THE DATA
....................

(** [for offset < len(signers) && signers[offset] != signer { offset++ }] *)
Fixpoint offsetOf (signer : Address) (l : list Address) : Z :=
  match l with
  | [] => 0
  | a :: rest => if a =? signer then 0 else 1 + offsetOf signer rest
  end.

Definition inturn (s : Snapshot) (number : Z) (signer : Address) : Outcome bool :=
  m ← umod number (len (signers s));
  Ret (m =? offsetOf signer (signers s)).

Definition calcDifficulty (s : Snapshot) (signer : Address) : Outcome Z :=
  t ← inturn s (snap_Number s +! 1) signer;
  Ret (if (t : bool) then diffInTurn else diffNoTurn).

(** ** Verification ([clique.go]) *)

(** [chain consensus.ChainHeaderReader] *)
Record Chain := mkChain {
  chain_Config : ChainConfig;
  GetHeader : Hash -> Z -> option Header;
  GetHeaderByNumber : Z -> option Header;
}.

(** [type Clique struct].  The database holds the stored snapshots; [rewardSnapshots] is nil until
    somebody makes the map. *)
Record RewardSnapshot := mkReward { rs_Signer : Address; rs_Receivers : list Address; rs_Weights : list Z }.

Record Engine := mkEngine {
  config : CliqueConfig;
  db : gmap Z Snapshot;
  recents : LRU.BasicLRU Z Snapshot;
  proposals : gmap Z bool;
  signer_ : Address;
  fakeDiff : bool;
  rewardSnapshots : option (gmap Z RewardSnapshot);
}.

Definition New (conf : CliqueConfig) (database : gmap Z Snapshot) : Engine :=
  mkEngine (mkCliqueConfig (Period conf) (if Epoch conf =? 0 then epochLength else Epoch conf))
    database (LRU.NewBasicLRU inmemorySnapshots) ∅ 0 false None.

Definition with_db (x : gmap Z Snapshot) (c : Engine) : Engine :=
  mkEngine (config c) x (recents c) (proposals c) (signer_ c) (fakeDiff c) (rewardSnapshots c).
Definition with_recents (x : LRU.BasicLRU Z Snapshot) (c : Engine) : Engine :=
  mkEngine (config c) (db c) x (proposals c) (signer_ c) (fakeDiff c) (rewardSnapshots c).
Definition with_signer (x : Address) (c : Engine) : Engine :=
  mkEngine (config c) (db c) (recents c) (proposals c) x (fakeDiff c) (rewardSnapshots c).
Definition with_rewards (x : option (gmap Z RewardSnapshot)) (c : Engine) : Engine :=
  mkEngine (config c) (db c) (recents c) (proposals c) (signer_ c) (fakeDiff c) x.

Abbreviation E := (ST Engine).

(** [loadSnapshot]: what was stored, with the current configuration. *)
Definition loadSnapshot (c : Engine) (hash : Hash) : option Snapshot :=
  s ← db c !! hash;
  Some (mkSnapshot (config c) (snap_Number s) (snap_Hash s) (Signers s) (Recents s) (Votes s) (Tallies s)).

Definition store (s : Snapshot) : E unit := st_modify (fun c => with_db (<[snap_Hash s := s]> (db c)) c).

(** The signers in the extra-data of a checkpoint: [n] addresses of 20 bytes from [pos] on;
    [copy] stops at the end of the data. *)
Fixpoint readSigners (n : nat) (extra : bytes) (pos : Z) : list Address :=
  match n with
  | O => []
  | S n => be_val (RightPadBytes (zslice extra pos (pos + AddressLength)) AddressLength)
           :: readSigners n extra (pos + AddressLength)
  end.
(** A signer has one vote: the votes count signers. *)
Lemma votersOn_size S c vs : votes_ok S vs -> Z.of_nat (base.size (votersOn c vs)) = votesOn c vs.
Proof.
  intros [_ Hn]. unfold votersOn. rewrite size_list_to_set.
  - unfold votesOn, len. by rewrite length_map.
  - assert (Hf : NoDup (map (fun v => (vote_Signer v, vote_Address v)) (filter (fun v => vote_Address v = c) vs))).
    { eapply sublist_NoDup; [exact Hn|]. apply fmap_sublist, sublist_filter. }
    clear Hn. induction vs as [|v vs IH]; [constructor|]. revert Hf. rewrite filter_cons.
    destruct (decide (vote_Address v = c)) as [Hc|Hc]; [|exact IH].
    cbn. intros [H1 H2]%NoDup_cons. apply NoDup_cons. split; [|by apply IH].
    intros (w & E & Hw)%list_elem_of_fmap. apply H1. apply list_elem_of_fmap. exists w.
    apply list_elem_of_filter in Hw as Hw'. split; [|done]. destruct Hw' as [Hw' _]. congruence.
Qed.

Section headers.
Context `{U : Uint256} `{C : Crypto}.
Context (Ecrecover : Hash -> bytes -> option bytes).

(** Who stands behind a change of the signers: voters on record, and the signer of the header
    if its vote goes the same way. *)
Definition backs (h : Header) (s : Snapshot) (a : Address) : Prop :=
  ecrecover Ecrecover h = Ret (inl a) /\ voteOf h = Some (proposal (Signers s) (hd_Coinbase h)) \/
  exists v, v ∈ Votes s /\ vote_Signer v = a /\ vote_Address v = hd_Coinbase h /\
    vote_Authorize v = proposal (Signers s) (hd_Coinbase h).

Definition changed_by_majority (h : Header) (s s' : Snapshot) : Prop :=
  exists voters : gset Address,
    voters ⊆ Signers s /\ nSigners s / 2 < Z.of_nat (base.size voters) /\
    (forall a, a ∈ voters -> backs h s a) /\ Signers s' = toggled (Signers s) (hd_Coinbase h).

Lemma resetVotes_ok n (b : bool) s : snap_ok n s ->
  let s' := if b then resetVotes s else s in
  snap_ok n s' /\ same_head s s' /\ Signers s' = Signers s /\ Recents s' = Recents s /\
  (forall v, v ∈ Votes s' -> v ∈ Votes s).
Proof.
  intros Hs. destruct b; [|by split_and!]. cbn. split_and!; [|done..|by intros v ?%elem_of_nil].
  destruct Hs as [_ _ Hr]. split; cbn; [split|split|done].
  - intros a. by rewrite lookup_empty.
  - by intros v ?%elem_of_nil.
  - by intros v ?%elem_of_nil.
  - constructor.
Qed.

Lemma forgetRecent_ok n s : 0 <= n -> n + 1 < two64 -> snap_ok n s -> snap_ok (n + 1) (forgetRecent (n + 1) s).
Proof.
  intros H0 Hn [Ht Hv Hr].
  destruct (forgetRecent_frame (n + 1) s) as (_ & Hs1 & Hv1 & Ht1 & Hr1).
  split; rewrite ?Hs1, ?Hv1, ?Ht1; try done.
  replace (recentLimit (forgetRecent (n + 1) s)) with (recentLimit s) by (unfold recentLimit, nSigners; by rewrite Hs1).
  rewrite Hr1. apply forget_ok; [unfold_u64; lia|apply recentLimit_pos| |apply Hr].
  intros k a Ha. destruct Hr as [Hw _]. destruct (Hw k a Ha). lia.
Qed.

Lemma countVote_ok n h signer auth s : is_u64 n -> snap_ok n s -> signer ∈ Signers s ->
  ecrecover Ecrecover h = Ret (inl signer) -> voteOf h = Some auth ->
  let s' := countVote n signer (hd_Coinbase h) auth s in
  snap_ok n s' /\ same_head s s' /\ (Signers s' = Signers s \/ changed_by_majority h s s').
Proof.
  intros Hn Hs Hin He Hvo. unfold countVote.
  pose proof (addVote_ok n signer (hd_Coinbase h) auth s Hs Hin) as Ha. cbn zeta in Ha.
  destruct (cast (hd_Coinbase h) auth (discardPrevious signer (hd_Coinbase h) [] (Votes s) s)) as [ok s2].
  set (s3 := if ok then _ else s2) in *. cbn zeta in Ha |- *.
  destruct Ha as (Hs3 & (Hc3 & Hn3 & Hh3) & Hsig & Hvs).
  destruct (settleVote_ok n (hd_Coinbase h) s3 Hn Hs3) as (Hs' & (Hc' & Hn' & Hh') & Hm).
  split; [done|]. split; [unfold same_head; by rewrite Hc', Hn', Hh'|].
  destruct Hm as [Hm|[Hm1 Hm2]]; [left; by rewrite Hm|right].
  destruct Hs3 as [Ht Hv _]. rewrite Hsig in Ht, Hv, Hm2.
  exists (votersOn (hd_Coinbase h) (Votes s3)). split_and!; [..|done].
  - intros a (v & Hw & <- & _)%votersOn_elem. by apply Hv.
  - rewrite (votersOn_size (Signers s)) by done. unfold nSigners in *. by rewrite Hsig in Hm1.
  - intros a (v & Hw & Es & Ea)%votersOn_elem.
    pose proof (tally_dir _ _ _ Ht v Hw) as Hd. destruct (Hvs v Hw) as [Hold|Hnew].
    + right. exists v. rewrite Ea in Hd. done.
    + left. subst v. cbn in Es, Hd. rewrite Hd in Hvo. by rewrite <- Es.
Qed.
(** ** Checkpoints *)

Definition is_address (a : Z) : Prop := 0 <= a < 2 ^ 160.

Lemma Address_Bytes_len a : len (Address_Bytes a) = AddressLength.
Proof. unfold len, Address_Bytes. by rewrite be_bytes_length. Qed.

Lemma Address_Bytes_val a : is_address a -> be_val (Address_Bytes a) = a.
Proof. intros Ha. unfold Address_Bytes. rewrite be_val_be_bytes. by apply Z.mod_small. Qed.

Lemma zslice_middle {A} (pre x post : list A) : zslice (pre ++ x ++ post) (len pre) (len pre + len x) = x.
Proof.
  unfold zslice, len. replace (Z.to_nat (Z.of_nat (length pre) + Z.of_nat (length x) - Z.of_nat (length pre))) with (length x) by lia.
  rewrite Nat2Z.id, drop_app_length, take_app_length. done.
Qed.

Lemma signerBytes_cons a l : signerBytes (a :: l) = Address_Bytes a ++ signerBytes l.
Proof. done. Qed.
Lemma signerBytes_len l : len (signerBytes l) = AddressLength * len l.
Proof. induction l as [|a l IH]; [done|]. rewrite signerBytes_cons, len_app, Address_Bytes_len, IH, len_cons. lia. Qed.

Lemma readSigners_ok pre l seal : Forall is_address l ->
  readSigners (length l) (pre ++ signerBytes l ++ seal) (len pre) = l.
Proof.
  revert pre. induction l as [|a l IH]; intros pre Hl; [done|]. apply Forall_cons in Hl as [Ha Hl].
  cbn [readSigners length]. rewrite signerBytes_cons, <- app_assoc. rewrite <- (Address_Bytes_len a), zslice_middle. f_equal.
  - unfold RightPadBytes. rewrite Z.leb_refl. by apply Address_Bytes_val.
  - rewrite <- len_app, app_assoc. by apply IH.
Qed.

Lemma checkpointSigners_ok vanity l seal : len vanity = extraVanity -> len seal = extraSeal -> Forall is_address l ->
  checkpointSigners (vanity ++ signerBytes l ++ seal) = Ret l.
Proof.
  intros Hv Hs Hl. unfold checkpointSigners.
  replace ((len (vanity ++ signerBytes l ++ seal) - extraVanity - extraSeal) ÷ AddressLength) with (len l).
  - pose proof (len_nonneg l). replace (len l <? 0) with false by lia. f_equal.
    unfold len at 1. rewrite Nat2Z.id, <- Hv. by apply readSigners_ok.
  - rewrite !len_app, Hv, Hs, signerBytes_len.
    replace (extraVanity + (AddressLength * len l + extraSeal) - extraVanity - extraSeal) with (len l * AddressLength) by lia.
    by rewrite Z.quot_mul.
Qed.

Lemma prepareExtra_shape extra checkpoint l : exists vanity, len vanity = extraVanity /\
  prepareExtra extra checkpoint l = vanity ++ (if checkpoint then signerBytes l else []) ++ zreplicate extraSeal 0.
Proof.
  unfold prepareExtra. set (e := if len extra <? extraVanity then _ else extra).
  exists (zslice e 0 extraVanity). split.
  - assert (extraVanity <= len e).
    { unfold e. case_if; bool_to_Z; [|done]. rewrite len_app, len_zreplicate by lia. lia. }
    rewrite len_zslice; unfold extraVanity in *; lia.
  - destruct checkpoint; [by rewrite <- app_assoc|done].
Qed.

(** A checkpoint block round-trips the signers: the extra-data that [Prepare] writes at a
    checkpoint, with any seal of 65 bytes put in place, contains between the vanity and the seal
    what [verifyCascadingFields] compares with, and the snapshot that [snapshot] makes of the
    block has the same signers. *)
Theorem checkpoint_roundtrip (config : CliqueConfig) (number : Z) (hash : Hash) (s : Snapshot) (extra seal : bytes) :
  (forall a, a ∈ Signers s -> is_address a) -> len seal = extraSeal ->
  let prepared := prepareExtra extra true (signers s) in
  let sealed := zslice prepared 0 (len prepared - extraSeal) ++ seal in
  slice sealed extraVanity (len sealed - extraSeal) = Ret (signerBytes (signers s)) /\
  exists l, checkpointSigners sealed = Ret l /\ Signers (newSnapshot config number hash l) = Signers s.
Proof.
  intros Ha Hseal prepared sealed.
  destruct (prepareExtra_shape extra true (signers s)) as (vanity & Hv & E). fold prepared in E. cbn [id] in E.
  assert (Es : sealed = vanity ++ signerBytes (signers s) ++ seal).
  { unfold sealed. rewrite E, app_assoc, !len_app. change (len (zreplicate extraSeal 0)) with extraSeal.
    rewrite (app_assoc vanity). f_equal. unfold zslice. rewrite drop_0.
    replace (Z.to_nat _) with (length (vanity ++ signerBytes (signers s))).
    - by rewrite take_app_length.
    - rewrite length_app. unfold len. lia. }
  rewrite Es. split.
  - rewrite slice_ok; rewrite !len_app, Hv, Hseal; pose proof (len_nonneg (signerBytes (signers s))); unfold extraVanity, extraSeal; [|lia..].
    f_equal. pose proof (zslice_middle vanity (signerBytes (signers s)) seal) as Hz. rewrite Hv in Hz.
    etrans; [|exact Hz]. f_equal. unfold extraVanity. lia.
  - exists (signers s). split.
    + apply checkpointSigners_ok; [done..|]. apply Forall_forall. intros a Hin. by apply Ha, signers_elem.
    + cbn. apply set_eq. intros a. rewrite elem_of_list_to_set. apply signers_elem.
Qed.
End clique.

....................

REQUIRED ACTION
From the records above, retype only the lines starting at the line that contains "rewrite (app_assoc vanity)." and ending at the line that contains "- rewrite slice_ok;", both included.

SOLUTION TO THIS TASK
    rewrite (app_assoc vanity). f_equal. unfold zslice. rewrite drop_0.
    replace (Z.to_nat _) with (length (vanity ++ signerBytes (signers s))).
    - by rewrite take_app_length.
    - rewrite length_app. unfold len. lia. }
  rewrite Es. split.
  - rewrite slice_ok; rewrite !len_app, Hv, Hseal; pose proof (len_nonneg (signerBytes (signers s))); unfold extraVanity, extraSeal; [|lia..].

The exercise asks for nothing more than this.